I Am More than a Wolf Whistle received an overwhelmingly negative response, with a number of writers and historians noting the inconsistencies, historical revisionism, and lack of contrition by Donham. Jerry Mitchell from the Mississippi Center for Investigative Reporting noted a number of inconsistencies in the book, writing in his article for The Boston Globe that Donham's claims contradicted earlier statements she had made, as well as those of other witnesses. He also stated that Donham "conjures the 'black beast rapist' mythology" in describing the 14-year-old Till as a "man" who appeared in his "late teens or early 20s".

Natasha Decker from MadameNoire considered I Am More than a Wolf Whistle to contain "shocking new information... but not one of thorough confession, self-accountability, or guilt." Author and historian Chris Benson, who co-wrote the book A Few Days Full of Trouble on Till's lynching, said Donham's book has "several key contradictions" and the public will likely be "outraged" by her unrepentance. NewsOne's Patton described Donham as 'racist' and characterized the book as a hagiography attempt by avoiding responsibility for Till's lynching. Patton also criticized the book's portrayal of Black people, particularly Black children, in which she described as relying on offensive racial tropes.

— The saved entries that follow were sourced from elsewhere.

(* ===== verification/SingleSubscriber.v ===== *)
(** * The single-subscriber backend

    Models [src/output_stream/backend/single_subscriber/]: the replay state and
    the shared active-subscriber slot of [state.rs], the subscription of
    [subscription.rs], [try_subscribe] and [seal_replay] of [mod.rs], and the
    two reader loops of [reader.rs] with the events they record and deliver.

    The value of the [watch] channel [active_tx] is [sh_active]; a subscriber's
    channel lives in a store under its id.  A function of the reader that can
    wait for capacity returns [None] while it waits; one pass through the
    chunk loop is one definition, so that other tasks act between passes. *)

From S2P Require Import Prelude Stream Retention Broadcast.

(** ** Replay state *)

Record ReplayState : Type := mkReplayState {
  rs_events : list StreamEvent;
  chunk_count : N;
  byte_count : N;
  rs_sealed : bool;
  rs_terminal_event : option StreamEvent;
  active_id : option SubscriberId;
  rs_next_id : SubscriberId;
}.

Module ReplayState.

Definition new : ReplayState := mkReplayState [] 0 0 false None None 0.

Definition with_events (s : ReplayState) (evs : list StreamEvent) (chunks bs : N) : ReplayState :=
  mkReplayState evs chunks bs (rs_sealed s) (rs_terminal_event s) (active_id s) (rs_next_id s).

Definition push_retained_event (s : ReplayState) (e : StreamEvent) : ReplayState :=
  let '(chunks, bs) :=
    match e with
    | Chunk c => (chunk_count s +! 1, byte_count s +! len c)
    | _ => (chunk_count s, byte_count s)
    end in
  with_events s (rs_events s ++ [e]) chunks bs.

Definition pop_replay_front (s : ReplayState) : option (StreamEvent * ReplayState) :=
  match rs_events s with
  | [] => None
  | e :: rest =>
      let '(chunks, bs) :=
        match e with
        | Chunk c => (chunk_count s -! 1, byte_count s -! len c)
        | _ => (chunk_count s, byte_count s)
        end in
      Some (e, with_events s rest chunks bs)
  end.

Definition snapshot_events (s : ReplayState) : list StreamEvent := rs_events s.

Definition attach_subscriber (s : ReplayState) : SubscriberId * ReplayState :=
  let id := rs_next_id s in
  (id, mkReplayState (rs_events s) (chunk_count s) (byte_count s) (rs_sealed s)
         (rs_terminal_event s) (Some id) (id +! 1)).

(** [while self.pop_replay_front().is_some() {}]. *)
Fixpoint pop_all (fuel : nat) (s : ReplayState) : ReplayState :=
  match fuel with
  | O => s
  | S fuel =>
      match pop_replay_front s with
      | Some (_, s) => pop_all fuel s
      | None => s
      end
  end.

Fixpoint trim_chunks (fuel : nat) (s : ReplayState) (n : N) : ReplayState :=
  match fuel with
  | O => s
  | S fuel =>
      if n <? chunk_count s then
        match pop_replay_front s with
        | Some (_, s) => trim_chunks fuel s n
        | None => s
        end
      else s
  end.

(** [Panic] is the [unreachable!] of the source. *)
Fixpoint trim_bytes (fuel : nat) (s : ReplayState) (n : N) : outcome ReplayState :=
  match fuel with
  | O => Done s
  | S fuel =>
      match rs_events s with
      | [] => Done s
      | Chunk c :: _ =>
          if n <=? saturating_sub (byte_count s) (len c) then
            match pop_replay_front s with
            | Some (_, s) => trim_bytes fuel s n
            | None => Done s
            end
          else Done s
      | Gap :: _ =>
          match pop_replay_front s with
          | Some (_, s) => trim_bytes fuel s n
          | None => Done s
          end
      | Eof :: _ | ReadError _ :: _ => Panic
      end
  end.

Definition trim_replay_window (s : ReplayState) (retention : option ReplayRetention)
    : outcome ReplayState :=
  let fuel := length (rs_events s) in
  match retention with
  | None | Some (LastChunks 0) => Done (pop_all fuel s)
  | Some r =>
      if rs_sealed s then Done (pop_all fuel s)
      else match r with
           | LastBytes n =>
               if bytes n =? 0 then Done (pop_all fuel s) else trim_bytes fuel s (bytes n)
           | LastChunks n => Done (trim_chunks fuel s n)
           | All => Done s
           end
  end.

(** Returns whether subscribers attaching later receive the event. *)
Definition push_replay_event (s : ReplayState) (e : StreamEvent)
    (retention : option ReplayRetention) : outcome (bool * ReplayState) :=
  match e with
  | Eof | ReadError _ =>
      mret (true, mkReplayState (rs_events s) (chunk_count s) (byte_count s) (rs_sealed s)
                    (Some e) (active_id s) (rs_next_id s))
  | Chunk _ =>
      if bool_decide (is_Some retention) && negb (rs_sealed s) then
        s ← trim_replay_window (push_retained_event s e) retention;
        mret (negb (bool_decide (rs_events s = [])), s)
      else mret (false, s)
  | Gap => mret (false, s)
  end.

(** [SingleSubscriberOutputStream::seal_replay]. *)
Definition seal_replay (s : ReplayState) (retention : option ReplayRetention)
    : outcome ReplayState :=
  trim_replay_window
    (mkReplayState (rs_events s) (chunk_count s) (byte_count s) true
       (rs_terminal_event s) (active_id s) (rs_next_id s)) retention.

End ReplayState.

(** ** The shared slot and its subscription *)

Inductive StreamConsumerError : Type := ActiveConsumer (stream_name : String.string).

Record SingleSubscriberSubscription : Type := mkSingle {
  sss_id : SubscriberId;
  sss_replay : list StreamEvent;
  sss_terminal_event : option StreamEvent;
  (** Whether the live receiver is still there. *)
  sss_live : bool;
}.

Section single.
Context {M : Type} `{Mpsc M StreamEvent}.

Record ConfiguredShared : Type := mkConfigured {
  sh_state : ReplayState;
  sh_active : option SubscriberId;
  sh_terminal : option StreamEvent;
  sh_chans : gmap SubscriberId M;
  bytes_ingested : N;
}.
Implicit Types w : ConfiguredShared.

Definition shared_new : ConfiguredShared := mkConfigured ReplayState.new None None ∅ 0.

Definition with_state w (s : ReplayState) : ConfiguredShared :=
  mkConfigured s (sh_active w) (sh_terminal w) (sh_chans w) (bytes_ingested w).
Definition with_chan w (id : SubscriberId) (m : M) : ConfiguredShared :=
  mkConfigured (sh_state w) (sh_active w) (sh_terminal w) (<[id := m]> (sh_chans w)) (bytes_ingested w).

Definition set_active_id (s : ReplayState) (a : option SubscriberId) : ReplayState :=
  mkReplayState (rs_events s) (chunk_count s) (byte_count s) (rs_sealed s)
    (rs_terminal_event s) a (rs_next_id s).

Definition clear_active_if_current w (id : SubscriberId) : ConfiguredShared :=
  if bool_decide (active_id (sh_state w) = Some id) then
    mkConfigured (set_active_id (sh_state w) None) None (sh_terminal w) (sh_chans w) (bytes_ingested w)
  else w.

Definition clear_active w : ConfiguredShared :=
  mkConfigured (set_active_id (sh_state w) None) None (sh_terminal w) (sh_chans w) (bytes_ingested w).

Filmmaker Keith Beauchamp, director of the documentary The Untold Story of Emmett Louis Till (2005), said he was "totally disturbed and outraged" by what he read, arguing that I Am More than a Wolf Whistle provided further evidence of what he described as Donham's culpability in Till's kidnapping and murder. Online magazine Bossip wrote the book was a "malevolent manifesto" and called for Donham to be jailed. Journalist Charles M. Blow wrote an op-ed for the New York Times in which he lambasted Donham and the memoir, writing, "She has failed at every turn to offer a redeeming word or action for the boy's murder and her part in it. The words we've seen in this memoir don't cut it."

==Aftermath==
Shortly after the memoir was leaked, an attempt was made to indict Donham on charges of kidnapping and manslaughter. On August 9, 2022, after hearing more than seven hours of testimony from investigators and witnesses, a grand jury in Mississippi declined to indict Donham, who died on April 25, 2023, at 88 years old.